That unmistakable throng of elephants is the disenfranchisement and subjugation of the Palestinian people that has gone for a hundred years, and is presently so flagrant that numerous human rights organizations and experts have called it apartheid.
And while the Trump administration claims it wants a future of peace, this Plan will not bring peace.
Because, elephants.
Elephants from the get-go
Shortly after the Plan’s release, Kushner boasted on Fox & Friends, “This is an 80 page proposal, with a map. Never been done before.” Pachyderm prints are on every page (and the map), starting with the very first sentence:
“Israelis and Palestinians have both suffered greatly from their long-standing and seemingly interminable conflict.”
To start the document with this statement is to ignore a fundamental truth: the creation of Israel – the Zionist project – wreaked havoc on the people of Palestine, and continues to do so today.
Yes, both sides have suffered, but only one side has lost its homeland, lived under decades of injustice and oppression, and is being slowly starved and poisoned.
“Since 1946, there have been close to 700 United Nations General Assembly resolutions and over 100 United Nations Security Council resolutions in connection with this conflict.”
Missing factoid: Almost every one of the 800+ resolutions (Kushner left out 45 UN Human Rights Council resolutions) connected with this conflict, was critical of Israeli policies and actions that defied international law.
“These resolutions have not brought about peace.”
The resolutions have not brought about peace because (elephant alert) Israel has defied every one of them.
Elephants in basic assumptions: Palestinians “need” the Plan
Blaming Palestinian resistance
“For comprehensive peace to be achieved, it is up to the Palestinian people to make clear that they reject the ideologies of destruction, terror and conflict.”

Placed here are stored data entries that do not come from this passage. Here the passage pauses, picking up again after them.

Lemma handlePersistenceOperation_resolved_witness :
  Sample.flaky 2 = Return 42
  /\ forall k, (k < 2)%nat ->
       exists e, Sample.flaky k = Throw e /\ isRetryableError (Some e) = true.
Proof.
  destruct (handlePersistenceOperation_resolved Sample.online Sample.flaky
              "Project save (1)" defaultOptions 42
              {| asked := 3; invoked := 3;
                 console := [WarnRetrying "Project save (1)" 1 3 Sample.networkTimeout 1000;
                             WarnRetrying "Project save (1)" 2 3 Sample.networkTimeout 2000;
                             LogSucceeded "Project save (1)" 3 3] |} eq_refl)
    as (_ & Hv & Hprev).
  split; [exact Hv | exact Hprev].
Defined.

(** With [maxRetries] zero or negative the loop body never runs: the operation
    is not invoked, the connection is not asked, and what is thrown is the
    [lastError] that was never assigned, [undefined]. *)
Theorem handlePersistenceOperation_no_attempts {A : Type}
    (connected : nat -> bool) (operation : nat -> Outcome A)
    (opName : string) (o : Options) (t : Trace) :
  enableRetry o = true -> maxRetries o <= 0 ->
  handlePersistenceOperation connected operation opName o t = (Rejected ThrowUndefined, t).
Proof.
  intros Hen Hmax. rewrite handlePersistenceOperation_retrying by assumption.
  replace (Z.to_nat (maxRetries o)) with 0%nat by lia. reflexivity.
Qed.

Lemma handlePersistenceOperation_no_attempts_witness :
  handlePersistenceOperation Sample.online Sample.flaky "File update (7)"
    {| opt_maxRetries := Some 0; opt_baseDelay := None; opt_enableRetry := None;
       opt_context := None |} noTrace
  = (Rejected ThrowUndefined, noTrace).
Proof.
  apply (handlePersistenceOperation_no_attempts Sample.online Sample.flaky); [reflexivity|].
  cbn. lia.
Defined.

Palestinian people aren’t committed to conflict – they are committed to resistance against occupation and apartheid (resistance is legal, but occupation and apartheid are illegal). For comprehensive peace to be achieved, Israel must abandon the elephants of discrimination and violence, and adhere to international law.
Blaming Palestinian backwardness
“The economic plan will empower the Palestinian people to build the society that they have aspired to establish for generations. It will allow Palestinians to realize a better future and pursue their dreams…By developing property and contract rights, the rule of law, anti-corruption measures, capital markets, a pro-growth tax structure, and a low-tariff scheme with reduced trade barriers, this initiative envisions policy reforms coupled with strategic infrastructure investments that will improve the business environment and stimulate private-sector growth.”
This suggests that the Palestinian people have been unable to build a great society because they lack a pro-growth tax structure and other first-world, art-of-the-deal schemes. While Kushner’s words dazzle, they ignore the myriad, incessant turmoil and economic hardship created by occupation, apartheid, and blockade. Israel has initiated wars, withheld food and medicine, and traumatized generations of Palestinians.
A 2016 publication by the UN Conference on Trade and Development (UNCTAD) noted:
The relationship between the Israeli economy and that of the Occupied Palestinian Territory remains that of two dissimilar and unequal economies, whereby the large, dominant economy practices policies that keep the small economy weak and dependent…depriving the Palestinian people of their ability to produce and, in the process, cultivating a dependence on the Israeli economy and donor aid.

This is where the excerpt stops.